A project that takes a different direction is BIDData. It’s one among its fellows, BIDMat, BIDMach and Kylix, done in John Canny’s lab at Berkeley. Instead of being a complete library, this is more a set of general-purpose libraries for numerical and Machine Learning algorithms that deal with how to best implement them on GPUs.

The goal is to expose a Scala interface to the GPU, which lets you code for it in Scala without having to deal with how this hardware works. This library is the top performer, bar none, in many contexts: just check out these benchmarks. This library beats the performance of both Spark and other competitors, even in the most disadvantageous setups. They’ve been covered by NVIDIA’s dev blog and elsewhere, but the gist of it is that the author computes the best possible runtimes (in this case, dealing with the most data per second) and determines the shape of his implementation from that, something called a roofline design. This is an approach shared with the next best competitor, called Vowpal Wabbit (Yahoo Research, then Microsoft Research). Yet BIDMach is still faster.

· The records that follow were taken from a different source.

(** * Order lifecycle and authorization core of the restaurant backend

    A shallow embedding of [src/controllers/orderController.ts],
    [src/controllers/paymentController.ts], the role gate of
    [middleware/authMiddleware] and the routes that mount them, followed by
    the properties of the order state machine, of pricing and branch
    resolution and of the payment guard.

    Conventions of the embedding.
    - The handlers are [async] functions that talk to the relational store
      through the ORM client.  Every such call may reject (connection loss, a
      constraint of the schema such as a unique or foreign key, a malformed
      value); the handlers anticipate it with [try]/[catch].  A run therefore
      carries a schedule of booleans, one per store call, that says which
      calls reject; an exhausted schedule means that the store rejects no
      further call of its own accord.
    - Whatever the schedule, the store rejects a call that breaks a
      constraint of the schema: the foreign keys of the orders, order items
      and payments (all [ON DELETE RESTRICT]) and the 32-bit range of the
      quantity column.
    - JavaScript numbers (prices, amounts) are kept abstract behind the class
      [JsNumber]: nothing proved below depends on how the arithmetic rounds.
    - Strings are sequences of 8-bit characters and lower-casing is the
      ASCII one; the properties of the address matching are stated for ASCII
      addresses. *)

From Stdlib Require Import ZArith List String Ascii Bool Lia QArith Qabs DecimalString.
From Stdlib Require Import Sorted Permutation.
Import ListNotations.
Local Open Scope Z_scope.
Local Open Scope string_scope.

Set Implicit Arguments.

(** ** JavaScript values *)

(** The operations the handlers apply to JavaScript numbers. *)
Class JsNumber (num : Type) : Type := {
  nzero : num;                       (* the literal 0 *)
  hundredth : num;                   (* the literal 0.01 *)
  nadd : num -> num -> num;          (* a + b *)
  nsub : num -> num -> num;          (* a - b *)
  nmul : num -> num -> num;          (* a * b *)
  nabs : num -> num;                 (* Math.abs(a) *)
  ngt : num -> num -> bool;          (* a > b *)
  ntruthy : num -> bool;             (* !!a : false for 0 and NaN *)
  of_int : Z -> num;                 (* an integer column read as a number *)
  parseFloat : num -> num            (* parseFloat(a) *)
}.

(** Exact rational arithmetic, used to run the scenarios of the
    specification. *)
#[export] Instance QNumber : JsNumber Q := {
  nzero := 0%Q;
  hundredth := (1 # 100)%Q;
  nadd := Qplus;
  nsub := Qminus;
  nmul := Qmult;
  nabs := Qabs;
  ngt := fun a b => negb (Qle_bool a b);
  ntruthy := fun a => negb (Qeq_bool a 0%Q);
  of_int := inject_Z;
  parseFloat := fun a => a
}.

(** Truthiness of an integer that may be absent ([undefined], [null], 0). *)
Definition truthy_int (v : option Z) : bool :=
  match v with
  | Some n => negb (n =? 0)%Z
  | None => false
  end.

(** Truthiness of a string that may be absent. *)
Definition truthy_str (v : option string) : bool :=
  match v with
  | Some s => negb (s =? "")
  | None => false
  end.

(** The values of a column of type [Int]: 32-bit signed integers.  The
    client rejects a value outside this range. *)
Definition int4 (n : Z) : bool := (-2147483648 <=? n)%Z && (n <=? 2147483647)%Z.

(** [a || b] on integers that may be absent. *)
Definition or_else (a : option Z) (b : Z) : Z :=
  match a with
  | Some n => if (n =? 0)%Z then b else n
  | None => b
  end.

(** [Array.prototype.includes] on an array of strings. *)
Definition includes (l : list string) (s : string) : bool :=
  existsb (String.eqb s) l.

(** Decimal rendering of an integer inside a template literal. *)
Definition show_int (z : Z) : string := NilZero.string_of_int (Z.to_int z).

(** ** Enumerations of the schema *)

Inductive Role : Type :=
  CUSTOMER | CHEF | CASHIER | BRANCH_MANAGER | GENERAL_MANAGER | ADMIN.

Inductive OrderStatus : Type :=
  PENDING | PREPARING | READY | DELIVERED | CANCELLED.

Inductive PaymentMethod : Type :=
  CASH | CREDIT_CARD | DEBIT_CARD | MOBILE_PAYMENT.

Module PaymentStatus.
Inductive t : Type := PENDING | COMPLETED | FAILED | REFUNDED.
End PaymentStatus.

Definition Role_eqb (a b : Role) : bool :=
  match a, b with
  | CUSTOMER, CUSTOMER | CHEF, CHEF | CASHIER, CASHIER
  | BRANCH_MANAGER, BRANCH_MANAGER | GENERAL_MANAGER, GENERAL_MANAGER
  | ADMIN, ADMIN => true
  | _, _ => false
  end.

Definition OrderStatus_eqb (a b : OrderStatus) : bool :=
  match a, b with
  | PENDING, PENDING | PREPARING, PREPARING | READY, READY
  | DELIVERED, DELIVERED | CANCELLED, CANCELLED => true
  | _, _ => false
  end.

(** The name of a status, as the enum value appears in JavaScript. *)
Definition status_name (s : OrderStatus) : string :=
  match s with
  | PENDING => "PENDING"
  | PREPARING => "PREPARING"
  | READY => "READY"
  | DELIVERED => "DELIVERED"
  | CANCELLED => "CANCELLED"
  end.

(** The enum value a string denotes, if any: the store rejects the others. *)
Definition parse_status (s : string) : option OrderStatus :=
  if s =? "PENDING" then Some PENDING
  else if s =? "PREPARING" then Some PREPARING
  else if s =? "READY" then Some READY
  else if s =? "DELIVERED" then Some DELIVERED
  else if s =? "CANCELLED" then Some CANCELLED
  else None.

Definition parse_method (s : string) : option PaymentMethod :=
  if s =? "CASH" then Some CASH
  else if s =? "CREDIT_CARD" then Some CREDIT_CARD
  else if s =? "DEBIT_CARD" then Some DEBIT_CARD
  else if s =? "MOBILE_PAYMENT" then Some MOBILE_PAYMENT
  else None.

(** ** Rows of the store *)

(** [req.user] as the handlers read it, with an integer id and, when it is
    present, an integer branch. *)
Record User : Type := {
  user_id : Z;
  user_role : Role;
  user_branchId : option Z
}.

Record Branch : Type := {
  branch_id : Z;
  branch_name : string;
  branch_address : string
}.

Section Rows.
Context {num : Type}.

Record MenuItem : Type := {
  menu_id : Z;
  menu_name : string;
  menu_price : num;
  menu_isAvailable : bool;
  menu_branchId : Z
}.

Record Order : Type := {
  order_id : Z;
  order_status : OrderStatus;
  order_totalAmount : num;
  order_createdAt : Z;
  order_deliveryAddress : option string;
  order_customerId : Z;
  order_branchId : Z
}.

Record OrderItem : Type := {
  item_id : Z;
  item_quantity : Z;
  item_unitPrice : num;
  item_subtotal : num;
  item_orderId : Z;
  item_menuItemId : Z
}.

Record Payment : Type := {
  payment_id : Z;
  payment_amount : num;
  payment_method : PaymentMethod;
  payment_status : PaymentStatus.t;
  payment_orderId : Z
}.

(** The tables, the auto-increment counters and the clock behind
    [@default(now())].  Of the User table the handlers of this development
    use the primary key only, as the target of [Order_customerId_fkey]. *)
Record Store : Type := {
  userIds : list Z;
  branches : list Branch;
  menuItems : list MenuItem;
  orders : list Order;
  orderItems : list OrderItem;
  payments : list Payment;
  nextOrderId : Z;
  nextItemId : Z;
  nextPaymentId : Z;
  now : Z
}.
End Rows.

Arguments MenuItem : clear implicits.
Arguments Order : clear implicits.
Arguments OrderItem : clear implicits.
Arguments Payment : clear implicits.
Arguments Store : clear implicits.

(** ** Address matching of [createOrder] *)

(** [String.prototype.toLowerCase], on one character of the ASCII range.
    Outside that range the method follows the Unicode case mapping, and a
    character need not be one unit of the string: the properties of the
    address matching are stated for ASCII addresses. *)
Definition to_lower (c : ascii) : ascii :=
  let n := nat_of_ascii c in
  if ((65 <=? n) && (n <=? 90))%nat then ascii_of_nat (n + 32) else c.

(** The string holds characters of the ASCII range only. *)
Definition ascii_only (str : string) : bool :=
  forallb (fun c => (nat_of_ascii c <? 128)%nat) (list_ascii_of_string str).

(** The characters the pattern [[^a-z0-9]] leaves in place. *)
Definition is_lower_alnum (c : ascii) : bool :=
  let n := nat_of_ascii c in
  (((97 <=? n) && (n <=? 122)) || ((48 <=? n) && (n <=? 57)))%nat.

(** [str => str.toLowerCase().replace(/[^a-z0-9]/g, '')] *)
Definition normalize (str : string) : string :=
  string_of_list_ascii
    (filter is_lower_alnum (map to_lower (list_ascii_of_string str))).

(** [a[i] === b[i]]; an index past the end reads [undefined]. *)
Definition same_char (a b : option ascii) : bool :=
  match a, b with
  | Some x, Some y => Ascii.eqb x y
  | None, None => true
  | _, _ => false
  end.

(** The inner loop:
    [for (i = 0; i < Math.min(branchNorm.length, input.length); i++)
       if (branchNorm[i] === input[i]) score++]. *)
Definition matchScore (branchNorm input : string) : nat :=
  fold_left
    (fun score i =>
       if same_char (String.get i branchNorm) (String.get i input)
       then S score else score)
    (seq 0 (Nat.min (String.length branchNorm) (String.length input)))
    0%nat.

(** The score of a branch against the normalized input address. *)
Definition branchScore (input : string) (branch : Branch) : nat :=
  matchScore (normalize (branch_address branch)) input.

(** One turn of the outer loop on [(best, bestScore)]. *)
Definition keepBest (input : string) (acc : Branch * nat) (branch : Branch)
  : Branch * nat :=
  let score := branchScore input branch in
  if (snd acc <? score)%nat then (branch, score) else acc.

(** The outer loop, started at [best = branches[0]], [bestScore = 0]. *)
Definition pickBranch (input : string) (first : Branch) (branches : list Branch)
  : Branch :=
  fst (fold_left (keepBest input) branches (first, 0%nat)).

(** A letter or a digit: what the specification calls alphanumeric. *)
Definition spec_is_alnum (c : ascii) : bool :=
  let n := nat_of_ascii c in
  (((65 <=? n) && (n <=? 90)) || ((97 <=? n) && (n <=? 122))
   || ((48 <=? n) && (n <=? 57)))%nat.

(** The count the specification words: the positions at which the two
    strings carry the same character, up to the end of the shorter. *)
Definition spec_score (a b : string) : nat :=
  List.length
    (filter (fun p => Ascii.eqb (fst p) (snd p))
            (combine (list_ascii_of_string a) (list_ascii_of_string b))).

(** The score of a branch for a delivery address, in the words of the
    specification: both addresses normalized, then compared position by
    position. *)
Definition spec_branch_score (deliveryAddress : string) (branch : Branch) : nat :=
  spec_score (normalize (branch_address branch)) (normalize deliveryAddress).

Definition Branch_eq_dec (a b : Branch) : {a = b} + {a <> b}.
Proof. decide equality; solve [apply string_dec | apply Z.eq_dec]. Defined.

(** ** The store behind the ORM client *)

Section Backend.
Context {num : Type} {NUM : JsNumber num}.

(** A run of a handler: the store and the schedule of the store calls
    still to come ([true]: the call rejects). *)
Record World : Type := {
  db : Store num;
  faults : list bool
}.

(** A run in which the store rejects no call of its own accord: a call is
    rejected only when it breaks a constraint of the schema. *)
Definition reliable (s : Store num) : World := {| db := s; faults := [] |}.

(** The settlement of a promise. *)
Inductive Outcome (A : Type) : Type :=
| Resolved (a : A)
| Rejected.
Arguments Rejected {A}.

Definition Async (A : Type) : Type := World -> Outcome A * World.

Definition ret {A} (a : A) : Async A := fun w => (Resolved a, w).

But parts of the BIDData project go beyond ‘running super fast on GPUs’. The concept of Butterfly Mixing, and their implementation of it – called Kylix – also solves a fundamental problem with big data engines such as Hadoop or Spark. The communication patterns of those platforms make all machines on a cluster want to use the network at the same time, and therefore overwhelm it. Kylix achieves a better runtime by making those machines compute or transfer data on the network alternatively, in lockstep.

John Canny, perhaps unsurprisingly, is also a huge Scala fan, and coding much of BIDData in Scala. He’s done amazing work with a small team, including just a few PhD students, one of whom happens to be hearing impaired. You can see John’s recorded talk, Machine Learning at the Limit, during a Machine Learning Meetup in San Francisco.